**Work required**. Only one number is wanted: the count of lines in the records below that hold the word "answered".
Excerpted data Start Marker
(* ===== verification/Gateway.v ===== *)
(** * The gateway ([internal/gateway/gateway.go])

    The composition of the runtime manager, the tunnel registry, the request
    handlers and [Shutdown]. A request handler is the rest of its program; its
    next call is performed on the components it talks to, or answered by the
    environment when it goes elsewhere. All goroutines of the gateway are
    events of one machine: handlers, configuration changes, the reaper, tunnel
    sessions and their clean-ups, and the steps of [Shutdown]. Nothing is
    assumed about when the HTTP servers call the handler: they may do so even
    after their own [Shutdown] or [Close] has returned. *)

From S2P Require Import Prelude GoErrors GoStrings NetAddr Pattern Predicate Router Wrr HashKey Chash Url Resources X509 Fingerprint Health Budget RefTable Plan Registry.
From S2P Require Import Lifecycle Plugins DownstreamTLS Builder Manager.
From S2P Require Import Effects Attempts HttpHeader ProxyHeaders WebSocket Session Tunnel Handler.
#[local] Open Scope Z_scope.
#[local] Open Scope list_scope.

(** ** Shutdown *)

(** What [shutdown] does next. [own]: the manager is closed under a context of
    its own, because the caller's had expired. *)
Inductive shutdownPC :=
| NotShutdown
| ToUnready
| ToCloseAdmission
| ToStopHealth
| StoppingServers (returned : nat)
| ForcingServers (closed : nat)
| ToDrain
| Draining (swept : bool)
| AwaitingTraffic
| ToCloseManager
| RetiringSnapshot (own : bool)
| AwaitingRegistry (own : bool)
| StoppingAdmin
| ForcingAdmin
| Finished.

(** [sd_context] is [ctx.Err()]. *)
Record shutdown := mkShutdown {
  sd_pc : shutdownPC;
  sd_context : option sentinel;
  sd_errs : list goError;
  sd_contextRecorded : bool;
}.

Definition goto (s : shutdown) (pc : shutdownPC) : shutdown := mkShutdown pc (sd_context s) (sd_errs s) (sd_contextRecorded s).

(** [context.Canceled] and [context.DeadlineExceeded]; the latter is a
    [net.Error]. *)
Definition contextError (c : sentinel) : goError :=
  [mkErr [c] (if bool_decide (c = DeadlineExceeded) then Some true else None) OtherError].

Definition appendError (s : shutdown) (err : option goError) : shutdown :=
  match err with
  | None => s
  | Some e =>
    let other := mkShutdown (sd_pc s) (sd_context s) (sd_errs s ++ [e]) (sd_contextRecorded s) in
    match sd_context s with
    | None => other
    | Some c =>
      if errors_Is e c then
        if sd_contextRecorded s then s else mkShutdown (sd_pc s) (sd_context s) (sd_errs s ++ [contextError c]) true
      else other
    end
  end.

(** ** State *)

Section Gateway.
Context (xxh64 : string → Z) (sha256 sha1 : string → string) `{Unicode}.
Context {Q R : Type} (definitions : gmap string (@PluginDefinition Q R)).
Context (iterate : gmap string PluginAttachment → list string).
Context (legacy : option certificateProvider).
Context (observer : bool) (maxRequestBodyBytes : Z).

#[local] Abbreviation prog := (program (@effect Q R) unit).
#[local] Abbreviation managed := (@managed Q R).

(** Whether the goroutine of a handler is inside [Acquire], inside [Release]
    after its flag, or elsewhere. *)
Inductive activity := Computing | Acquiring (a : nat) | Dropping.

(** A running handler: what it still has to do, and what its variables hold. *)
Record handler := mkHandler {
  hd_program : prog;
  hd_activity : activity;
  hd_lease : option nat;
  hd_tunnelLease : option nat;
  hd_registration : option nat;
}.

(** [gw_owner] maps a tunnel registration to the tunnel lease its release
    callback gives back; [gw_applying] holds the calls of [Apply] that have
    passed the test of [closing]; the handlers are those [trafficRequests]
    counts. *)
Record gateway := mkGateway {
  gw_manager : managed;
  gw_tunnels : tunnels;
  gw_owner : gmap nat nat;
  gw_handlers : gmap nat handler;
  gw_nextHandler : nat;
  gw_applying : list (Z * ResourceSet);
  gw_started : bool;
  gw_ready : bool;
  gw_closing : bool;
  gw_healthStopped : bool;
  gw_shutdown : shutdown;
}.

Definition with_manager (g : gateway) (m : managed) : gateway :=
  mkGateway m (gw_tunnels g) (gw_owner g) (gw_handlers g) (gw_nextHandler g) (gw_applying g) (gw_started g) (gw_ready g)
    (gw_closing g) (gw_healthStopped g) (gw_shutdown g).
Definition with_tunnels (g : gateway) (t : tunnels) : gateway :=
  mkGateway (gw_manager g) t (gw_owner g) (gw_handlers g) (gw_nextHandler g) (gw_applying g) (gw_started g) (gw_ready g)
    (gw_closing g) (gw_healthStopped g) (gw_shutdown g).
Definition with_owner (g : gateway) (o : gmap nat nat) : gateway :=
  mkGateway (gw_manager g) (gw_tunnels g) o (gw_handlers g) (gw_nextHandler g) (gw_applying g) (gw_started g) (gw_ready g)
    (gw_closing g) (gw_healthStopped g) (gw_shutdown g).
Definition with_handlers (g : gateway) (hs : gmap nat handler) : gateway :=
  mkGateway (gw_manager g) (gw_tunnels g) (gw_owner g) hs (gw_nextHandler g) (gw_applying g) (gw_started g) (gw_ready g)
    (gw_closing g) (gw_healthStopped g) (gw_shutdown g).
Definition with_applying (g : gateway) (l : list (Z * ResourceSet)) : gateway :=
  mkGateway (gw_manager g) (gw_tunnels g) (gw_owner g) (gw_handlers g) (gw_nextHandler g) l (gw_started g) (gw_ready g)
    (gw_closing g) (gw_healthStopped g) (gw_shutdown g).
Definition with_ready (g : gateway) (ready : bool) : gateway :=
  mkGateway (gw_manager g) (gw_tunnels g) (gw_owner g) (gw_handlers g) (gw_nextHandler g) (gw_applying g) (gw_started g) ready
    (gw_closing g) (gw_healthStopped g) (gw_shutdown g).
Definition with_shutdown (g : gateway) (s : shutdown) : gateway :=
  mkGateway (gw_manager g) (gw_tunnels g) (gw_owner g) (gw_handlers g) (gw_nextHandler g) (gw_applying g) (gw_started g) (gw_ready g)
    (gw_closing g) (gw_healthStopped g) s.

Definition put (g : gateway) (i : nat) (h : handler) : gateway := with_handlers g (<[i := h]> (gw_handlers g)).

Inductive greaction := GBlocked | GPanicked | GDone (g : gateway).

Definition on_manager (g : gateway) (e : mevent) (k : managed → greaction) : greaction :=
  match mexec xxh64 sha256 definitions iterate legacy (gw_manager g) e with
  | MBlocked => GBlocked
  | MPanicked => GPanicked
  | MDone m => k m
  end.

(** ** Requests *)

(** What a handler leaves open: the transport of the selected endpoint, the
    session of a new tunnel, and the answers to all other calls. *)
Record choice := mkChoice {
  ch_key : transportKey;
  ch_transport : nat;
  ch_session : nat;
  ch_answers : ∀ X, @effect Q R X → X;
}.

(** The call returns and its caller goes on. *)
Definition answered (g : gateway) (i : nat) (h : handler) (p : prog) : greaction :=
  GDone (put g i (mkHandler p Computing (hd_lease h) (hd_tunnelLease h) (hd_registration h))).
Excerpted data End Marker
**Answer below**. 2